**TASK INPUTS**

★ ★ ★ ★

Definition snd_main (argv : list string) : C K unit :=
  (if negb (argc argv =? 3) then
     fprintf stderr (cat ["Usage: "; arg_n argv 0; " pid-to-send-to value-to-send[int]"; nl]);; exit 1
   else mret tt);;
  set_errno 0;;
  let r := strtol0 (arg_n argv 2) in
  (if s_err r =? 0 then mret tt else set_errno (s_err r));;
  let sival_int := to_int (s_val r) in
  e ← get_errno;
  (if ((e =? ERANGE) && ((sival_int =? LONG_MAX) || (sival_int =? LONG_MIN))) || (negb (e =? 0) && (sival_int =? 0)) then
     perror "strtol";; exit 1
   else mret tt);;
  (if negb (s_digits r) then fprintf stderr (cat ["No digits were found"; nl]);; exit 1 else mret tt);;
  let sival_int := to_int (Z.land (wrapu 32 sival_int) (2 ^ 32 - 1)) in
  e ← get_errno;
  (if ((e =? ERANGE) && ((sival_int =? INT_MAX) || (sival_int =? INT_MIN))) || (negb (e =? 0) && (sival_int =? 0)) then
     perror "strtol";; exit 1
   else mret tt);;
  printf (cat [arg_n argv 0; ": integer being transmitted: "; fmt_d sival_int; warning sival_int; nl]);;
  q ← sys "sigqueue" [AI (to_int (atol (arg_n argv 1))); AI SIGTOUSE; AI sival_int];
  (if q =? -1 then perror "sigqueue failed";; exit 1 else mret tt);;
  exit 0.

Definition catcher (signum si_pid si_uid sival_int : Z) : C K unit :=
  pid ← sys "getpid" [];
  printf (cat [fmt_d pid; ": received signal # "; fmt_d signum; " from "; fmt_d si_pid; ":RUID "; fmt_d (to_int si_uid); nl;
               "Value recieved: "; fmt_d sival_int; nl]).

(** pause returns after a handler ran: the answer holds the signal's siginfo.  Any other
    signal ends the process. *)
Definition turn : C K unit :=
  r ← syscall (Csys "pause" []);
  match out r with
  | [signum; si_pid; si_uid; v] => catcher signum si_pid si_uid v
  | _ => halt_with (HKilled (ret r))
  end.

Definition rcv_main (fuel : nat) (argv : list string) : C K unit :=
  r ← sys "sigaction" [AI SIGTOUSE; AS "catcher"; AI 268435460; AI 0];
  (if r =? -1 then perror "sigaction failure";; exit 1 else mret tt);;
  pid ← sys "getpid" [];
  printf (cat ["Hey, in "; arg_n argv 0; "["; fmt_d pid; "]! Pausing now ... [^C to exit..]"; nl]);;
  loop fuel (fun _ : unit => turn;; mret (inl tt : unit + unit)) tt;;
  exit 0.
(* ===== verification/MyshSimple.v ===== *)
(** src/fork/mysh_simple/mysh_simple.c: the shell without arguments.  The buffer and the
    reading of a line are those of mysh.c ([Mysh]); a command is one word, and the two
    shells do the same with it. *)
From S2P Require Import Prelude CMonad CLib Mysh.

Section Code.
Context {K : Type} {HK : Kernel K}.

Definition Dprint (MYDEBUG : bool) (txt : string) : C K unit :=
  if negb MYDEBUG then mret tt else fprintf stderr txt.

(** fork, and what child and parent do; execlp returns only when it fails. *)
Definition run (cmd : list Z) : C K unit :=
  f ← sys "fork" [];
  if f =? -1 then perror "fork failed"
  else if f =? 0 then
    r ← sys "execlp" [AB cmd; AB cmd];
    (if r =? -1 then perror "exec failure";; exit 1 else halt_with (HExec (Some (text_of cmd)) [text_of cmd]))
  else
    r ← sys "wait" [];
    if r =? -1 then perror "wait";; exit 1 else mret tt.

(** One turn of [while (1)]; the state is [cmd]. *)
Definition iter (MYDEBUG : bool) (cmd : mem) : C K (mem + unit) :=
  printf PROMPT;;
  fflush stdout;;
  r ← syscall (Csys "fgets" [AI LEN]);
  if ret r =? 0 then mret (inl cmd)
  else
    cmd ← copy_in "cmd" cmd 0 (out r ++ [0]);
    s ← cstr "cmd" cmd 0;
    cmd ← wr "cmd" cmd (zlen s - 1) 0;
    s ← cstr "cmd" cmd 0;
    Dprint MYDEBUG (cat ["cmd: len="; fmt_d (to_int (zlen s)); ", cmd="; text_of s; nl]);;
    c ← rd "cmd" cmd 0;
    if c =? 0 then mret (inl cmd)
    else if strncmp (length s) (text_of s) "q" =? 0 then
      printf (cat ["q pressed."; nl]);;
      exit 0
    else
      run s;;
      mret (inl cmd).

Definition main (fuel : nat) (argv : list string) : C K unit :=
  let MYDEBUG := (1 <? argc argv) && (strcmp (arg_n argv 1) "-d" =? 0) in
  loop fuel (iter MYDEBUG) (uninit LEN).

End Code.

(** ** One turn *)

(** The answer [f] of fork decides what a turn does with the command [s]. *)
Definition simple_forked (s : list Z) (f : Z) (o : outcome (mem + unit)) : Prop :=
  match o with
  | Done (inl cmd) => f <> 0 /\ zlen cmd = LEN
  | Done (inr _) => False
  | Halt h =>
      (f = 0 /\ (h = HExec (Some (text_of s)) [text_of s] \/ h = HExit 1)) \/ (f <> 0 /\ f <> -1 /\ h = HExit 1)
  end.

Definition simple_turn {K} `{Kernel K} (s : list Z) (k : K) (o : outcome (mem + unit)) : Prop :=
  if decide (s = []) then exists cmd, o = Done (inl cmd) /\ zlen cmd = LEN
  else if decide (s = [113]) then o = Halt (HExit 0)
  else simple_forked s (ret (fst (kstep (Csys "fork" []) k))) o.

Section Turn.
Context {K : Type} {HK : Kernel K}.

Lemma wp_simple_run s cmd (w : world K) : zlen cmd = LEN ->
  wp (run s;; mret (inl cmd)) (fun o _ => simple_forked s (ret (fst (kstep (Csys "fork" []) (kern w)))) o) w.
Proof.
  intros Hl. unfold run. wp_seq. rewrite Hk. cbn [fst]. unfold simple_forked. destruct (Z.eqb_spec (ret r) (-1)) as [E|E].
  { wp_seq. split; [lia|done]. }
  destruct (Z.eqb_spec (ret r) 0) as [E0|E0]; wp_seq; wp_step; wp_seq; auto 10.
Qed.

Lemma wp_simple_iter dbg cmd (w : world K) r k s c :
  zlen cmd = LEN -> kstep fgets (kern w) = (r, k) -> ret r <> 0 -> text_line r -> out r = s ++ [c] ->
  wp (iter dbg cmd) (fun o _ => simple_turn s k o) w.
Proof.
  intros Hl Hk Hr Ht Ho. destruct (Ht Hr) as (Hlen & Hnz & Hby). rewrite Ho in *. unfold iter, simple_turn.
  do 5 wp_step. apply wp_syscall. cbn [kern]. intros r' k' E.
  unfold fgets in Hk. rewrite Hk in E. injection E as <- <-. cbn [post].
  destruct (Z.eqb_spec (ret r) 0); [done|]. rewrite Ho. apply wp_chop_line; [done..|]. intros tl Hl'.
  apply Forall_app in Hnz as [Hnz _]. apply Forall_app in Hby as [Hby _].
  wp_step. eapply wp_cstr; [by apply cstr_of_init|]. cbn [post].
  wp_step. unfold Dprint. apply wp_prints_only.
  { destruct (negb dbg); [apply prints_only_ret|apply prints_only_emit]. }
  intros tr'. cbn [post]. wp_step. eapply wp_rd; [apply (znth_line_at [])|]. cbn [post].
  destruct (decide (s = [])) as [->|Hs].
  { cbn [nth]. change (0 =? 0) with true. wp_seq. by eexists. }
  destruct s as [|b s]; [done|]. cbn [nth]. inversion Hnz; subst. destruct (Z.eqb_spec b 0); [done|].
  pose proof (strncmp_q (b :: s) Hby Hnz Hs) as Hq.
  destruct (Z.eqb_spec (strncmp (length (b :: s)) (text_of (b :: s)) "q") 0) as [Eq|Eq].
  { rewrite (proj1 Hq Eq). destruct (decide _); [|done]. by wp_seq. }
  destruct (decide (b :: s = [113])) as [E|_]; [tauto|]. by apply wp_simple_run.
Qed.

End Turn.

(** One turn: an empty line is ignored, "q" exits with 0, and any other line is executed
    as it stands, blanks included, by a child that the parent waits for. *)
Theorem mysh_simple_turn {K} `{Kernel K} dbg cmd (w : world K) r k s c :
  zlen cmd = LEN -> kstep fgets (kern w) = (r, k) -> ret r <> 0 -> text_line r -> out r = s ++ [c] ->
  simple_turn s k (fst (iter dbg cmd w)).
Proof. intros. by eapply wp_simple_iter. Qed.

(** The ways the process can end. *)
Definition simple_end (h : halt) : Prop :=
  h = HFuel \/ h = HExit 0 \/ h = HExit 1 \/ exists f, h = HExec (Some f) [f].

(** On any text input the shell stays inside [cmd] and ends only by "q", a failed wait or
    exec, or by becoming the command. *)
Theorem mysh_simple_safe {K} `{Kernel K} fuel argv (w : world K) :
  (forall k : K, text_line (fst (kstep fgets k))) ->
  exists h w', main fuel argv w = (Halt h, w') /\ simple_end h.
Proof.
  intros Hf. unfold main. set (dbg := _ && _).
  enough (wp (loop fuel (iter dbg) (uninit LEN)) (fun o _ => exists h, o = Halt h /\ simple_end h) w)
    as (o & w' & E & h & -> & Hh)%wp_run by (by exists h, w').
  apply (wp_loop (fun cmd _ => zlen cmd = LEN)); [by intros; exists HFuel; split; [|left]| |done].
  clear w. intros cmd w Hl. destruct (kstep fgets (kern w)) as [r k] eqn:E. pose proof (Hf (kern w)) as Ht. rewrite E in Ht.
  cbn [fst] in Ht. destruct (decide (ret r = 0)) as [E0|Hr].
  - unfold iter. do 5 wp_step. apply wp_syscall. cbn [kern]. intros r' k' E'. unfold fgets in E. rewrite E in E'.
    injection E' as <- <-. cbn [post]. rewrite E0. change (0 =? 0) with true. by wp_seq.
  - destruct (Ht Hr) as (Hlen & _ & _).
    destruct (exists_last (l := out r)) as (s & c & Ho); [intros E0; rewrite E0, zlen_nil in Hlen; lia|].
    eapply wp_mono; [|by eapply wp_simple_iter]. unfold simple_turn, simple_end. intros o w' Ht'.
    destruct (decide (s = [])); [by destruct Ht' as (cmd' & -> & ?)|].
    destruct (decide (s = [113])); [subst o; exists (HExit 0); auto|].
    destruct o as [[cmd'|z]|h]; cbn [post simple_forked] in *; [tauto|done|]. exists h. split; [done|].
    destruct Ht' as [[_ [->| ->]]|(_ & _ & ->)]; eauto 10.
Qed.

(** ** The two shells *)

Lemma split_blanks_one s : Forall (fun c => c <> SEP) s -> forall cur, cur ++ s <> [] -> split_blanks cur s = [cur ++ s].
Proof.
  induction 1 as [|b s Hb _ IH]; intros cur Hc; cbn [split_blanks]; [rewrite app_nil_r in *; by destruct cur|].
  destruct (Z.eqb_spec b SEP); [done|]. rewrite IH by (rewrite <- app_assoc; by destruct cur). by rewrite <- app_assoc.
Qed.

(** With a command that is one word, child and parent of both shells can end in the same
    ways (once mysh.c has its rusage). *)
Lemma shells_agree e s f h : s <> [] -> Forall (fun c => c <> SEP) s -> rusage e <> 0 ->
  simple_forked s f (Halt h) <-> forked e s f (Halt h).
Proof.
  intros Hs Hb Hr. unfold simple_forked, forked, child_end, tokens. rewrite split_blanks_one by done. cbn [app map].
  tauto.
Qed.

★ ★ ★ ★

**WHAT YOU SHOULD DO**
Repeat exactly the lines that run from the opening of the listing through the line holding "(** src/fork/mysh_simple/mysh_simple.c: the". Leave out everything else.

**RESULT OF THIS TASK**
Definition snd_main (argv : list string) : C K unit :=
  (if negb (argc argv =? 3) then
     fprintf stderr (cat ["Usage: "; arg_n argv 0; " pid-to-send-to value-to-send[int]"; nl]);; exit 1
   else mret tt);;
  set_errno 0;;
  let r := strtol0 (arg_n argv 2) in
  (if s_err r =? 0 then mret tt else set_errno (s_err r));;
  let sival_int := to_int (s_val r) in
  e ← get_errno;
  (if ((e =? ERANGE) && ((sival_int =? LONG_MAX) || (sival_int =? LONG_MIN))) || (negb (e =? 0) && (sival_int =? 0)) then
     perror "strtol";; exit 1
   else mret tt);;
  (if negb (s_digits r) then fprintf stderr (cat ["No digits were found"; nl]);; exit 1 else mret tt);;
  let sival_int := to_int (Z.land (wrapu 32 sival_int) (2 ^ 32 - 1)) in
  e ← get_errno;
  (if ((e =? ERANGE) && ((sival_int =? INT_MAX) || (sival_int =? INT_MIN))) || (negb (e =? 0) && (sival_int =? 0)) then
     perror "strtol";; exit 1
   else mret tt);;
  printf (cat [arg_n argv 0; ": integer being transmitted: "; fmt_d sival_int; warning sival_int; nl]);;
  q ← sys "sigqueue" [AI (to_int (atol (arg_n argv 1))); AI SIGTOUSE; AI sival_int];
  (if q =? -1 then perror "sigqueue failed";; exit 1 else mret tt);;
  exit 0.

Definition catcher (signum si_pid si_uid sival_int : Z) : C K unit :=
  pid ← sys "getpid" [];
  printf (cat [fmt_d pid; ": received signal # "; fmt_d signum; " from "; fmt_d si_pid; ":RUID "; fmt_d (to_int si_uid); nl;
               "Value recieved: "; fmt_d sival_int; nl]).

(** pause returns after a handler ran: the answer holds the signal's siginfo.  Any other
    signal ends the process. *)
Definition turn : C K unit :=
  r ← syscall (Csys "pause" []);
  match out r with
  | [signum; si_pid; si_uid; v] => catcher signum si_pid si_uid v
  | _ => halt_with (HKilled (ret r))
  end.

Definition rcv_main (fuel : nat) (argv : list string) : C K unit :=
  r ← sys "sigaction" [AI SIGTOUSE; AS "catcher"; AI 268435460; AI 0];
  (if r =? -1 then perror "sigaction failure";; exit 1 else mret tt);;
  pid ← sys "getpid" [];
  printf (cat ["Hey, in "; arg_n argv 0; "["; fmt_d pid; "]! Pausing now ... [^C to exit..]"; nl]);;
  loop fuel (fun _ : unit => turn;; mret (inl tt : unit + unit)) tt;;
  exit 0.
(* ===== verification/MyshSimple.v ===== *)
(** src/fork/mysh_simple/mysh_simple.c: the shell without arguments.  The buffer and the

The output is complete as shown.